Afera Kansas

The New York Times, August 3, 2000, Thursday, P.A1

Evolution Foes Dealt a Defeat In Kansas Vote

By PAM BELLUCK

DATELINE: CHICAGO, Aug. 2

    Voters in Kansas have repudiated the state school board's removal of
human evolution from the state science standards, making it all but certain
that the decision will be overturned.

    In a Republican primary on Tuesday, the voters defeated three
conservative candidates who supported the decision, made by the Kansas
Board of Education a year ago. They chose instead, in the first board
election since then, three moderate Republicans who pledged to return
evolution to the standards. And those three will be running in November
against Democrats who hold similar positions.

       As a result, the move to reinstate evolution in the standards will
command a majority of the board that takes office in January.

    "I think parents want their kids to have a strong, competitive
education," Sue Gamble, a moderate Republican, said after defeating a
conservative incumbent, Linda Holloway, who was the board's chairwoman when
it voted to revise the standards last August. "The message was that that
includes a full set of science standards, and that includes evolution."

    While the board vote last summer did not bar the teaching of evolution
in the schools, it effectively removed evolution as the sole explanation
for the origin of species, as well as the Big Bang theory of the origin of
the universe, from state student assessment tests. Many scientists and
educators therefore saw the move as a way to discourage teachers from
spending time on those subjects.

    That 6-to-4 decision was considered one of the most significant
victories for those who believe that the creation of the species was the
work only of God or some "intelligent designer." Proponents of such
theories have stepped up their activity in recent years, prompting several
states to dilute the teaching of evolution in one way or another. Many
other states, wrestling with evolution debates of their own, had their eyes
on Kansas as the primary neared.

    Indeed, the evolution issue transformed a usually obscure election into
a race of unusual intensity. Campaigns that typically raise no more than a
few hundred dollars received tens of thousands, some from out of state.
Candidates even ran television advertisements.

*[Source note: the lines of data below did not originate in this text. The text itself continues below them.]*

(* ===== verification/Riscv.v ===== *)
(** * The Sv39 page-table macros and the memory layout

    kernel/riscv.h (page sizes, page-table entries, the three 9-bit indices)
    and kernel/memlayout.h.  The macros are translated bit by bit; the lemmas
    give their arithmetic meaning. *)

From S2P Require Import Prelude.

(** ** kernel/riscv.h *)

Definition PGSIZE : Z := 4096.
Definition PGSHIFT : Z := 12.

(** The masks are [int] expressions converted to [uint64]. *)
Definition PGROUNDUP (sz : Z) : Z :=
  Z.land (wrap64 (sz + PGSIZE - 1)) (wrap64 (Z.lnot (PGSIZE - 1))).
Definition PGROUNDDOWN (a : Z) : Z := Z.land a (wrap64 (Z.lnot (PGSIZE - 1))).

Definition PTE_V : Z := Z.shiftl 1 0.
Definition PTE_R : Z := Z.shiftl 1 1.
Definition PTE_W : Z := Z.shiftl 1 2.
Definition PTE_X : Z := Z.shiftl 1 3.
Definition PTE_U : Z := Z.shiftl 1 4.

Definition PA2PTE (pa : Z) : Z := wrap64 (Z.shiftl (Z.shiftr pa 12) 10).
Definition PTE2PA (pte : Z) : Z := wrap64 (Z.shiftl (Z.shiftr pte 10) 12).
Definition PTE_FLAGS (pte : Z) : Z := Z.land pte 0x3FF.

Definition PXMASK : Z := 0x1FF.
Definition PXSHIFT (level : Z) : Z := PGSHIFT + 9 * level.
Definition PX (level va : Z) : Z := Z.land (Z.shiftr va (PXSHIFT level)) PXMASK.

Definition MAXVA : Z := Z.shiftl 1 (9 + 9 + 9 + 12 - 1).

Definition SATP_SV39 : Z := Z.shiftl 8 60.
Definition MAKE_SATP (pagetable : Z) : Z := Z.lor SATP_SV39 (Z.shiftr pagetable 12).

(** ** kernel/memlayout.h *)

Definition UART0 : Z := 0x10000000.
Definition UART0_IRQ : Z := 10.
Definition VIRTIO0 : Z := 0x10001000.
Definition VIRTIO0_IRQ : Z := 1.
Definition CLINT : Z := 0x2000000.
Definition PLIC : Z := 0x0c000000.
Definition KERNBASE : Z := 0x80000000.
Definition PHYSTOP : Z := KERNBASE + 128 * 1024 * 1024.
Definition TRAMPOLINE : Z := MAXVA - PGSIZE.
Definition KSTACK (p : Z) : Z := TRAMPOLINE - (p + 1) * 2 * PGSIZE.
Definition TRAPFRAME : Z := TRAMPOLINE - PGSIZE.

(** ** The meaning of the macros *)

Definition page_aligned (a : Z) : Prop := a mod PGSIZE = 0.

Lemma PGROUNDDOWN_spec a : 0 <= a < 2^64 -> PGROUNDDOWN a = a - a mod PGSIZE.
Proof.
  intros Ha. unfold PGROUNDDOWN.
  change (wrap64 (Z.lnot (PGSIZE - 1))) with (2^64 - 2^12).
  by apply (land_high_mask a 12 64).
Qed.

Lemma PGROUNDUP_spec a :
  0 <= a <= 2^64 - PGSIZE -> PGROUNDUP a = PGSIZE * ((a + PGSIZE - 1) / PGSIZE).
Proof.
  intros Ha. unfold PGROUNDUP.
  change (wrap64 (Z.lnot (PGSIZE - 1))) with (2^64 - 2^12).
  unfold PGSIZE in *. rewrite wrap64_small by lia.
  rewrite (land_high_mask _ 12 64) by lia. change (2^12) with 4096.
  pose proof (Z.div_mod (a + 4096 - 1) 4096). lia.
Qed.

Lemma PX_spec level va : 0 <= level -> PX level va = va / 2 ^ (12 + 9 * level) mod 512.
Proof.
  intros Hl. unfold PX, PXMASK, PXSHIFT, PGSHIFT.
  change 0x1FF with (Z.ones 9). rewrite Z.land_ones by lia.
  by rewrite Z.shiftr_div_pow2 by lia.
Qed.

Lemma PX_range level va : 0 <= level -> 0 <= PX level va < 512.
Proof. intros. rewrite PX_spec by done. by apply Z.mod_pos_bound. Qed.

(** Only the lower half of the root table is used: [MAXVA] is one bit less
    than Sv39 allows. *)
Lemma PX_2_range va : 0 <= va < MAXVA -> 0 <= PX 2 va < 256.
Proof.
  change MAXVA with (2^38). intros Hva. rewrite PX_spec by lia.
  change (2 ^ (12 + 9 * 2)) with (2^30). dlia.
Qed.

(** A virtual page number is determined by its three indices. *)
Lemma PX_decompose va :
  0 <= va < 2^39 ->
  va / PGSIZE = PX 2 va * 2^18 + PX 1 va * 2^9 + PX 0 va.
Proof.
  intros Hva. rewrite !PX_spec by lia. unfold PGSIZE.
  change (2 ^ (12 + 9 * 2)) with (4096 * 512 * 512).
  change (2 ^ (12 + 9 * 1)) with (4096 * 512). change (2 ^ (12 + 9 * 0)) with 4096.
  rewrite <- !Z.div_div by lia. set (q := va / 4096).
  assert (0 <= q < 2^27) by (unfold q; dlia). clearbody q.
  rewrite (Z.mod_small (q / 512 / 512)) by dlia. dlia.
Qed.

Lemma PX_inj va va' :
  0 <= va < 2^39 -> 0 <= va' < 2^39 ->
  PX 2 va = PX 2 va' -> PX 1 va = PX 1 va' -> PX 0 va = PX 0 va' ->
  va / PGSIZE = va' / PGSIZE.
Proof.
  intros H H' H2 H1 H0. rewrite (PX_decompose va), (PX_decompose va') by done. lia.
Qed.

Lemma PX_page level va : 0 <= level -> PX level va = PX level (va - va mod PGSIZE).
Proof.
  intros Hl. rewrite !PX_spec by done. f_equal. unfold PGSIZE.
  rewrite Z.pow_add_r by lia. change (2^12) with 4096.
  assert (0 < 2 ^ (9 * level)) by (apply Z.pow_pos_nonneg; lia).
  rewrite <- !Z.div_div by lia. f_equal. dlia.
Qed.

(** A page-table entry built from an aligned physical address and flags. *)
Lemma PA2PTE_spec pa : page_aligned pa -> 0 <= pa < 2^56 -> PA2PTE pa = pa / PGSIZE * 1024.
Proof.
  intros Hal Hpa. unfold PA2PTE, PGSIZE.
  rewrite Z.shiftr_div_pow2, Z.shiftl_mul_pow2 by lia.
  change (2^12) with 4096. change (2^10) with 1024.
  apply wrap64_small. dlia.
Qed.

Lemma lor_flags a b n : 0 <= n -> 0 <= a < 2^n -> 0 <= b < 2^n -> 0 <= Z.lor a b < 2^n.
Proof.
  intros Hn Ha Hb. split; [apply Z.lor_nonneg; lia|].
  destruct (decide (Z.lor a b = 0)) as [->|]; [apply Z.pow_pos_nonneg; lia|].
  assert (0 <= Z.lor a b) by (apply Z.lor_nonneg; lia).
  apply Z.log2_lt_pow2; [lia|]. rewrite Z.log2_lor by lia.
  assert (0 < n).
  { destruct (decide (n = 0)) as [->|]; [|lia].
    assert (a = 0) as -> by lia. assert (b = 0) as -> by lia. done. }
  apply Z.max_lub_lt.
  - destruct (decide (a = 0)) as [->|]; [done|]. apply Z.log2_lt_pow2; lia.
  - destruct (decide (b = 0)) as [->|]; [done|]. apply Z.log2_lt_pow2; lia.
Qed.

Lemma pte_spec pa perm :
  page_aligned pa -> 0 <= pa < 2^56 -> 0 <= perm < 1024 ->
  Z.lor (PA2PTE pa) perm = pa / PGSIZE * 1024 + perm.
Proof.
  intros Hal Hpa Hp. rewrite PA2PTE_spec by done.
  change 1024 with (2^10). rewrite <- Z.shiftl_mul_pow2 by lia.
  rewrite lor_shiftl_add by (change (2^10) with 1024; lia).
  by rewrite Z.shiftl_mul_pow2 by lia.
Qed.

Lemma PTE2PA_spec n fl : 0 <= n < 2^44 -> 0 <= fl < 1024 -> PTE2PA (n * 1024 + fl) = n * PGSIZE.
Proof.
  intros Hn Hf. unfold PTE2PA, PGSIZE.
  rewrite Z.shiftr_div_pow2, Z.shiftl_mul_pow2 by lia.
  change (2^12) with 4096. change (2^10) with 1024.
  replace ((n * 1024 + fl) / 1024) with n by dlia.
  apply wrap64_small. lia.
Qed.

(** Round trip: the address and the flags can be read back from an entry. *)
Lemma PTE2PA_PA2PTE pa perm :
  page_aligned pa -> 0 <= pa < 2^56 -> 0 <= perm < 1024 ->
  PTE2PA (Z.lor (PA2PTE pa) perm) = pa.
Proof.
  intros Hal Hpa Hp. rewrite pte_spec by done.
  unfold page_aligned, PGSIZE in *. rewrite PTE2PA_spec; unfold PGSIZE; dlia.
Qed.

Lemma PTE_FLAGS_PA2PTE pa perm :
  page_aligned pa -> 0 <= pa < 2^56 -> 0 <= perm < 1024 ->
  PTE_FLAGS (Z.lor (PA2PTE pa) perm) = perm.
Proof.
  intros Hal Hpa Hp. rewrite pte_spec by done. unfold PTE_FLAGS.
  change 0x3FF with (Z.ones 10). rewrite Z.land_ones by lia.
  change (2^10) with 1024. dlia.
Qed.

(** Testing a flag of an entry. *)
Definition pte_has (pte f : Z) : bool := truth (Z.land pte f).

Lemma pte_has_V pte : pte_has pte PTE_V = Z.testbit pte 0.
Proof. apply (truth_land_pow2 pte 0). lia. Qed.

Lemma pte_has_U pte : pte_has pte PTE_U = Z.testbit pte 4.
Proof. apply (truth_land_pow2 pte 4). lia. Qed.

Lemma pte_has_V_lor x : pte_has (Z.lor x PTE_V) PTE_V = true.
Proof. rewrite pte_has_V, Z.lor_spec. change (Z.testbit PTE_V 0) with true. apply orb_true_r. Qed.
(* ===== verification/Usys.v ===== *)
(** * User programs and their system calls (user/user.h, usys.pl)

    A user program is an interaction tree: it makes system calls, whose
    answers it branches on, and it may run forever.  [run] gives the calls on
    files a meaning in an environment; what the remaining calls do is a
    parameter. *)

From ITree Require Import ITree ITreeFacts Events.State Events.StateFacts.
From S2P Require Import Prelude.

(** ** System calls *)

(** [struct stat]. *)
Record ustat := UStat { ust_type : Z; ust_ino : Z; ust_size : Z }.

(** An argument: a register, a string, or an array of pointers that are
    arbitrary or point to strings. *)
Inductive uptr := Num (x : Z) | Str (s : list Z) | Ptrs (l : list Z) | Strs (l : list (list Z)).

(** [read] answers with its result and the bytes that it put at the start of the
    buffer, [fstat] with its result and the structure, [pipe] with its
    result and the two descriptors.  [Swait] is [wait(0)]; [Swaitst] is
    [wait(&status)], and answers with the status if it was written.  [Sraw] is
    a call with its number and arguments that need not be proper pointers.
    Programs that test the memory of a process also access it at addresses of
    their own ([Sload], [Sstore], of [w] bytes: a fault does not return) and
    call the allocator of Umalloc.v ([Smalloc], [Sfree]). *)
Inductive sysE : Type -> Type :=
| Sopen (path : list Z) (mode : Z) : sysE Z
| Sread (fd n : Z) : sysE (Z * list Z)
| Swrite (fd : Z) (bs : list Z) : sysE Z
| Sclose (fd : Z) : sysE Z
| Sfstat (fd : Z) : sysE (Z * ustat)
| Sdup (fd : Z) : sysE Z
| Spipe : sysE (Z * (Z * Z))
| Smknod (path : list Z) (major minor : Z) : sysE Z
| Slink (old new : list Z) : sysE Z
| Sunlink (path : list Z) : sysE Z
| Smkdir (path : list Z) : sysE Z
| Schdir (path : list Z) : sysE Z
| Sfork : sysE Z
| Swait : sysE Z
| Sexec (path : list Z) (argv : list (list Z)) : sysE Z
| Skill (pid : Z) : sysE Z
| Ssleep (ticks : Z) : sysE Z
| Swaitst : sysE (Z * option Z)
| Sgetpid : sysE Z
| Ssbrk (n : Z) : sysE Z
| Sraw (num : Z) (args : list uptr) : sysE Z
| Sload (w a : Z) : sysE Z
| Sstore (w a x : Z) : sysE unit
| Smalloc (n : Z) : sysE Z
| Sfree (a : Z) : sysE unit
| Sexit (status : Z) : sysE void.

Definition uprog (A : Type) : Type := itree sysE A.

Declare Scope uprog_scope.
Delimit Scope uprog_scope with uprog.
Notation "'do' x ':=' c 'in' k" := (ITree.bind c (fun x => k))
  (at level 10, x pattern, c at level 100, k at level 200) : uprog_scope.
Notation "c ,, k" := (ITree.bind c (fun _ => k))
  (at level 100, k at level 200, right associativity) : uprog_scope.

Section calls.
Local Open Scope uprog_scope.
Definition open_ (path : list Z) (mode : Z) : uprog Z := ITree.trigger (Sopen path mode).
Definition read_ (fd n : Z) : uprog (Z * list Z) := ITree.trigger (Sread fd n).
Definition write_ (fd : Z) (bs : list Z) : uprog Z := ITree.trigger (Swrite fd bs).
Definition close_ (fd : Z) : uprog Z := ITree.trigger (Sclose fd).
Definition fstat_ (fd : Z) : uprog (Z * ustat) := ITree.trigger (Sfstat fd).
Definition dup_ (fd : Z) : uprog Z := ITree.trigger (Sdup fd).
Definition pipe_ : uprog (Z * (Z * Z)) := ITree.trigger Spipe.
Definition link_ (old new : list Z) : uprog Z := ITree.trigger (Slink old new).
Definition unlink_ (path : list Z) : uprog Z := ITree.trigger (Sunlink path).
Definition mkdir_ (path : list Z) : uprog Z := ITree.trigger (Smkdir path).
Definition chdir_ (path : list Z) : uprog Z := ITree.trigger (Schdir path).
Definition fork_ : uprog Z := ITree.trigger Sfork.
Definition wait0_ : uprog Z := ITree.trigger Swait.
Definition exec_ (path : list Z) (argv : list (list Z)) : uprog Z := ITree.trigger (Sexec path argv).
Definition kill_ (pid : Z) : uprog Z := ITree.trigger (Skill pid).
Definition sleep_ (ticks : Z) : uprog Z := ITree.trigger (Ssleep ticks).
Definition getpid_ : uprog Z := ITree.trigger Sgetpid.
Definition sbrk_ (n : Z) : uprog Z := ITree.trigger (Ssbrk n).
Definition raw_ (num : Z) (args : list uptr) : uprog Z := ITree.trigger (Sraw num args).
Definition load_ (w a : Z) : uprog Z := ITree.trigger (Sload w a).
Definition store_ (w a x : Z) : uprog unit := ITree.trigger (Sstore w a x).
Definition malloc_ (n : Z) : uprog Z := ITree.trigger (Smalloc n).
Definition free_ (a : Z) : uprog unit := ITree.trigger (Sfree a).
(** [wait(&st)], where [st] was [old]: the result, and what [st] is then. *)
Definition wait_ (old : Z) : uprog (Z * Z) :=
  do (pid, st) := ITree.trigger Swaitst in Ret (pid, default old st).
(** [exit] does not return. *)
Definition exit_ {A} (status : Z) : uprog A :=
  do x := ITree.trigger (Sexit status) in match x : void with end.
End calls.

(** ** An environment *)

(** The contents of the files by name, what each open descriptor still has to
    deliver, the writes in order, and how much the next calls of [read]
    deliver: pipes and the console deliver less than is asked for. *)
Record env := Env {
  files : gmap (list Z) (list Z);
  fds : gmap Z (list Z);
  outs : list (Z * list Z);
  sizes : list nat }.
Definition set_fds f (s : env) := Env (files s) f (outs s) (sizes s).
Definition set_outs o (s : env) := Env (files s) (fds s) o (sizes s).

(** What has been written to a descriptor. *)
Definition written (fd : Z) (s : env) : list Z := (filter (fun w => w.1 = fd) (outs s)) ≫= snd.

(** The lowest descriptor that is not in use. *)
Definition lowest (s : env) : Z :=
  default 16 (head (filter (fun fd => bool_decide (fds s !! fd = None)) (seqZ 0 16))).

(** The program stops, with a status and in an environment. *)
Variant stopE : Type -> Type := Stop (status : Z) (s : env) : stopE void.
Definition stop {A} (status : Z) (s : env) : itree stopE A :=
  ITree.bind (ITree.trigger (Stop status s)) (fun x => match x : void with end).

Definition read_size (s : env) (n : Z) (l : list Z) : nat :=
  Nat.min (Nat.min (Z.to_nat n) (length l)) (match sizes s with k :: _ => S k | [] => Z.to_nat n end).

(** [other] is what the calls that are not on files do. *)
Definition handle (other : sysE ~> Monads.stateT env (itree stopE)) : sysE ~> Monads.stateT env (itree stopE) :=
  fun R e s =>
  match e in sysE R return itree stopE (env * R) with
  | Sopen path mode =>
      match files s !! path with
      | Some c => if mode =? 0 then Ret (set_fds (<[lowest s := c]> (fds s)) s, lowest s) else other _ (Sopen path mode) s
      | None => if mode =? 0 then Ret (s, -1) else other _ (Sopen path mode) s
      end
  | Sread fd n =>
      match fds s !! fd with
      | Some l =>
          let k := read_size s n l in
          Ret (Env (files s) (<[fd := drop k l]> (fds s)) (outs s) (tail (sizes s)), (Z.of_nat k, take k l))
      | None => Ret (s, (-1, []))
      end
  | Swrite fd bs => Ret (set_outs (outs s ++ [(fd, bs)]) s, Z.of_nat (length bs))
  | Sclose fd => Ret (set_fds (delete fd (fds s)) s, match fds s !! fd with Some _ => 0 | None => -1 end)
  | Sexit status => stop status s
  | e => other _ e s
  end.

Definition run (other : sysE ~> Monads.stateT env (itree stopE)) {A} (p : uprog A) (s : env) : itree stopE (env * A) :=
  interp_state (handle other) p s.

(** ** Running a program step by step *)

Section run.
Context (other : sysE ~> Monads.stateT env (itree stopE)).
#[local] Abbreviation run := (run other).

Lemma run_ret {A} (a : A) s : eutt eq (run (Ret a) s) (Ret (s, a)).
Proof. unfold Usys.run. rewrite interp_state_ret. reflexivity. Qed.

Lemma run_bind {A B} (p : uprog A) (k : A -> uprog B) s :
  eutt eq (run (ITree.bind p k) s) (ITree.bind (run p s) (fun '(s', a) => run (k a) s')).
Proof.
  unfold Usys.run. rewrite interp_state_bind. apply eutt_eq_bind. intros [s' a]. reflexivity.
Qed.

Lemma run_trigger {A} (e : sysE A) s : eutt eq (run (ITree.trigger e) s) (handle other A e s).
Proof. unfold Usys.run. rewrite interp_state_trigger. reflexivity. Qed.

(** Equivalent programs run alike. *)
Lemma run_proper {A} (p q : uprog A) s : eutt eq p q -> eutt eq (run p s) (run q s).
Proof. intros H. unfold Usys.run. rewrite H. reflexivity. Qed.

(** A step whose outcome is known. *)
Lemma run_seq {A B} (p : uprog A) (k : A -> uprog B) s s' a t :
  eutt eq (run p s) (Ret (s', a)) -> eutt eq (run (k a) s') t -> eutt eq (run (ITree.bind p k) s) t.
Proof. intros Hp Hk. rewrite run_bind, Hp, bind_ret_l. exact Hk. Qed.

Lemma run_stop {A B} (p : uprog A) (k : A -> uprog B) s st s' :
  eutt eq (run p s) (stop st s') -> eutt eq (run (ITree.bind p k) s) (stop st s').
Proof.
  intros Hp. rewrite run_bind, Hp. unfold stop. rewrite bind_bind. apply eutt_eq_bind. intros [].
Qed.

Lemma run_iter {A B} (body : A -> uprog (A + B)) x s t :
  eutt eq (run (ITree.bind (body x) (fun r => match r with inl x' => ITree.iter body x' | inr r => Ret r end)) s) t ->
  eutt eq (run (ITree.iter body x) s) t.
Proof.
  intros <-. unfold Usys.run. rewrite unfold_iter. rewrite !interp_state_bind. apply eutt_eq_bind. intros [s' [x'|r]]; cbn.
  - rewrite interp_state_tau, tau_eutt. reflexivity.
  - reflexivity.
Qed.

(** The calls. *)
Lemma run_write fd bs s : eutt eq (run (write_ fd bs) s) (Ret (set_outs (outs s ++ [(fd, bs)]) s, Z.of_nat (length bs))).
Proof. unfold write_. by rewrite run_trigger. Qed.

Lemma run_read fd n l s : fds s !! fd = Some l -> eutt eq (run (read_ fd n) s)
  (Ret (Env (files s) (<[fd := drop (read_size s n l) l]> (fds s)) (outs s) (tail (sizes s)), (Z.of_nat (read_size s n l), take (read_size s n l) l))).
Proof. intros H. unfold read_. rewrite run_trigger. cbn [handle]. by rewrite H. Qed.

Lemma run_open path c s : files s !! path = Some c ->
  eutt eq (run (open_ path 0) s) (Ret (set_fds (<[lowest s := c]> (fds s)) s, lowest s)).
Proof. intros H. unfold open_. rewrite run_trigger. cbn [handle]. by rewrite H. Qed.

Lemma run_open_none path s : files s !! path = None -> eutt eq (run (open_ path 0) s) (Ret (s, -1)).
Proof. intros H. unfold open_. rewrite run_trigger. cbn [handle]. by rewrite H. Qed.

Lemma run_close fd l s : fds s !! fd = Some l -> eutt eq (run (close_ fd) s) (Ret (set_fds (delete fd (fds s)) s, 0)).
Proof. intros H. unfold close_. rewrite run_trigger. cbn [handle]. by rewrite H. Qed.

Lemma run_exit {A} st s : eutt eq (run (exit_ (A := A) st) s) (stop st s).
Proof. unfold exit_. apply run_stop. rewrite run_trigger. reflexivity. Qed.
End run.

    High-ranking Kansas Republicans got involved in the race, with Gov.
Bill Graves endorsing the Republican moderates and Senator Sam Brownback
backing the conservatives. And Democrats switched parties just to vote in
the Republican primary, which in heavily Republican Kansas often determines
November's winner. One Democratic school board member, Bill Wagnon of
Topeka, even campaigned for Ms. Gamble, who now faces a Democratic opponent
in November.

    Five seats on the 10-member board were at stake on Tuesday. In the end,
only one of the four conservatives running against opposition was a winner:
Steve Abrams, an incumbent who helped write the new standards. In a fifth
district, Mr. Wagnon was unopposed in the Democratic primary and now faces
a conservative opponent, who was also unopposed. But whatever the outcome
in November, there will be no more than four conservatives on the board.

    Ms. Holloway, the former chairwoman who lost her seat, said she "had no
idea it would be that much of a defeat."

    Ms. Holloway maintains that evolution can be taught alongside
creationism or other beliefs. "There is clearly still a misunderstanding
of
what we did," she said. "There is still this stereotype that 'this is
religion, and this is science.' It was much more complicated."

    She blamed "this elite group in Washington that have an agenda, the
National Academy of Sciences and other science groups."

    Phillip E. Johnson, a law professor at the University of California at
Berkeley who maintains that the universe is so complex that there must have
been an "intelligent designer," said: "I think that the academics and the
journalists succeeded pretty well in embarrassing the people of Kansas. And
there was a sense that 'people are laughing at us, people think we're
rubes, industry doesn't want to come here anymore.' "

    "This is very heavy-handed intimidation," Professor Johnson said.

    In the wake of the board's decision last summer, some districts reacted
by considering the teaching of creationism, and some teachers who already
favored the teaching of alternatives to evolution felt emboldened.

    Elsewhere, though, districts vowed to teach evolution only, and in
Kansas and across the country, their allies rejoiced today.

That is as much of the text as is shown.